Humility was not an admired quality.

But things were changing. A poor rabbi who never wrote 'The Deeds of the Divine Carpenter,' said to his friends 'You know that the rulers of this world lord it over their people, and officials flaunt their authority over those under them... not so with you. Instead whoever wants to become great must be your slave...'

Jesus washes Judas' feet. The so-called divine Augustus never washed anyone's feet. A culture built on honour is beginning to implode, but almost no one back then realises that.

How are doing at prizing humility above greatness?
The gravitational pull of the ego is relentless. I sometimes wonder whether those of us in the church are just as preoccupied with honour and status as anyone else, just cover it up with a thin veneer of spiritual language.
Has the church lost it?
There is an old story that Thomas Aquinas was being shown the glories of the Vaitcan by Pope Innocent IV. The pope said, referring to the story of a lame beggar in the book of Acts, 'The church no longer has to say, 'Silver and gold have I none.'" And Aquinas replied, 'Yes, but no longer is the church able to say, 'In the name of Jesus of Nazareth, Rise up and walk.'" 
Jim Collins: Level 5 leaders have a tenacious will and humility.

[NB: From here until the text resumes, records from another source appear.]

(** C3. The accumulated message is the concatenation of the reports
    [status ++ " " ++ errors joined by " " ++ " "] of the items with
    code >= 400, those of [results] first and those of [errmsg] second,
    each in item order. The two loops compute it, and with no transport
    error [handleResults] returns exactly the message framed around it.
    Hence the reports of all failing items occur in a failure message
    one after the other in that order, and a failing item of either
    sequence makes the call fail with a message that contains the
    item's report, in which the item's status and its error strings
    occur in their original order. *)
Theorem resultReport_accumulates (typ path : string) (resp : HttpResponse)
    (results errmsg : Results) :
  let failed :=
    List.filter failing (Results_ results) ++ List.filter failing (Results_ errmsg) in
  let report := foldr (fun r acc => item_report r +:+ acc) "" failed in
  scan (scan "" (Results_ results)) (Results_ errmsg) = report
  /\ handleResults typ path (Some resp) (Some results) (Some errmsg) None
     = (if 400 <=? StatusCode resp then
          Returned (Some (Errorf
            (typ +:+ " " +:+ path +:+ " : " +:+ HttpStatus resp +:+ " - " +:+ report)))
        else if negb (String.eqb report "") then
          Returned (Some (Errorf (typ +:+ " " +:+ path +:+ " : " +:+ report +:+ LF)))
        else Returned None)
  /\ (forall msg : string,
        handleResults typ path (Some resp) (Some results) (Some errmsg) None
          = Returned (Some (Errorf msg)) ->
        in_order (map item_report failed) msg)
  /\ (forall r : ResultItem,
        r ∈ Results_ results ++ Results_ errmsg -> failing r = true ->
        exists msg,
          handleResults typ path (Some resp) (Some results) (Some errmsg) None
            = Returned (Some (Errorf msg))
          /\ contains msg (item_report r)
          /\ in_order (Status r :: Errors r) msg).
Proof.
  cbv zeta.
  assert (Hrep : foldr (fun r acc => item_report r +:+ acc) ""
                   (List.filter failing (Results_ results)
                      ++ List.filter failing (Results_ errmsg))
                 = accumulated (Results_ results ++ Results_ errmsg)).
  { unfold accumulated. now rewrite List.filter_app. }
  pose proof (in_order_reports
                (List.filter failing (Results_ results)
                   ++ List.filter failing (Results_ errmsg))) as Hord.
  rewrite Hrep in *. clear Hrep.
  split; [|split; [|split]].
  - now rewrite !scan_accumulated, app_nil_l, accumulated_app.
  - apply handleResults_unfold.
  - intros msg. rewrite handleResults_unfold. cbv zeta.
    destruct (400 <=? StatusCode resp).
    + intros [= <-]. rewrite <- !app_assoc. now apply in_order_app_l.
    + destruct (negb _); [|discriminate].
      intros [= <-]. rewrite <- !app_assoc. now apply in_order_app_r, in_order_app_l.
  - intros r Hin F.
    pose proof (accumulated_contains _ _ Hin F) as Hc.
    assert (Hne : accumulated (Results_ results ++ Results_ errmsg) <> "").
    { intros H. apply accumulated_empty_iff in H.
      rewrite Forall_forall in H. specialize (H r Hin). congruence. }
    rewrite handleResults_unfold. cbv zeta.
    destruct (400 <=? StatusCode resp).
    + eexists. split; [reflexivity|].
      assert (Hm : contains
                (typ +:+ " " +:+ path +:+ " : " +:+ HttpStatus resp +:+ " - "
                   +:+ accumulated (Results_ results ++ Results_ errmsg))
                (item_report r)).
      { rewrite <- !app_assoc. now apply contains_app_l. }
      split; [exact Hm|].
      eapply in_order_within; [exact Hm | apply item_report_in_order].
    + destruct (String.eqb_spec (accumulated (Results_ results ++ Results_ errmsg)) "")
        as [Hempty|_]; [contradiction|]. cbn [negb].
      eexists. split; [reflexivity|].
      assert (Hm : contains
                (typ +:+ " " +:+ path +:+ " : "
                   +:+ accumulated (Results_ results ++ Results_ errmsg) +:+ LF)
                (item_report r)).
      { rewrite <- !app_assoc. now apply contains_app_r, contains_app_l. }
      split; [exact Hm|].
      eapply in_order_within; [exact Hm | apply item_report_in_order].
Qed.

Lemma resultReport_accumulates_witness :
  item_bad ∈ Results_ one_bad_of_two ++ Results_ one_blank
  /\ failing item_bad = true
  /\ handleResults "create" "/hosts/x" (Some resp500)
       (Some one_bad_of_two) (Some one_blank) None
     = Returned (Some (Errorf
         "create /hosts/x : 500 Internal Server Error - error bad name   "))
  /\ in_order [item_report item_bad; item_report item_blank]
       "create /hosts/x : 500 Internal Server Error - error bad name   "
  /\ exists msg,
       handleResults "create" "/hosts/x" (Some resp500)
         (Some one_bad_of_two) (Some one_blank) None
         = Returned (Some (Errorf msg))
       /\ contains msg (item_report item_bad)
       /\ in_order ["error"; "bad name"] msg.
Proof.
  assert (Hin : item_bad ∈ Results_ one_bad_of_two ++ Results_ one_blank)
    by (simpl; repeat constructor).
  pose proof (resultReport_accumulates "create" "/hosts/x" resp500
                one_bad_of_two one_blank) as H.
  cbv zeta in H. destruct H as (_ & Hmsg & Hord & Hitem).
  split; [exact Hin|]. split; [reflexivity|]. split; [exact Hmsg|].
  split; [exact (Hord _ eq_refl) | exact (Hitem item_bad Hin eq_refl)].
Defined.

Chapter 7: Help your friends, punish your enemies

German political theorist Hannah Arendt said that forgiveness and love of enemies is a distinctively Christian contribution to the human race:
the discoverer of the role of forgiveness in the realm of human affairs was Jesus of Nazareth.
Decapolis. Stated simply as going to 'the other side' by Jesus was a place Jews were very wary of. Many felt it was the place Satan lived. It was dark, oppressive and demonic. There were pagan temples and it housed a legion of 6 000 Roman soldiers. The symbol of a Roman legion was a boar's head. No respectable rabbi went there, but Jesus did. Not content with the crowds in his home territory he set out for 'the other side'.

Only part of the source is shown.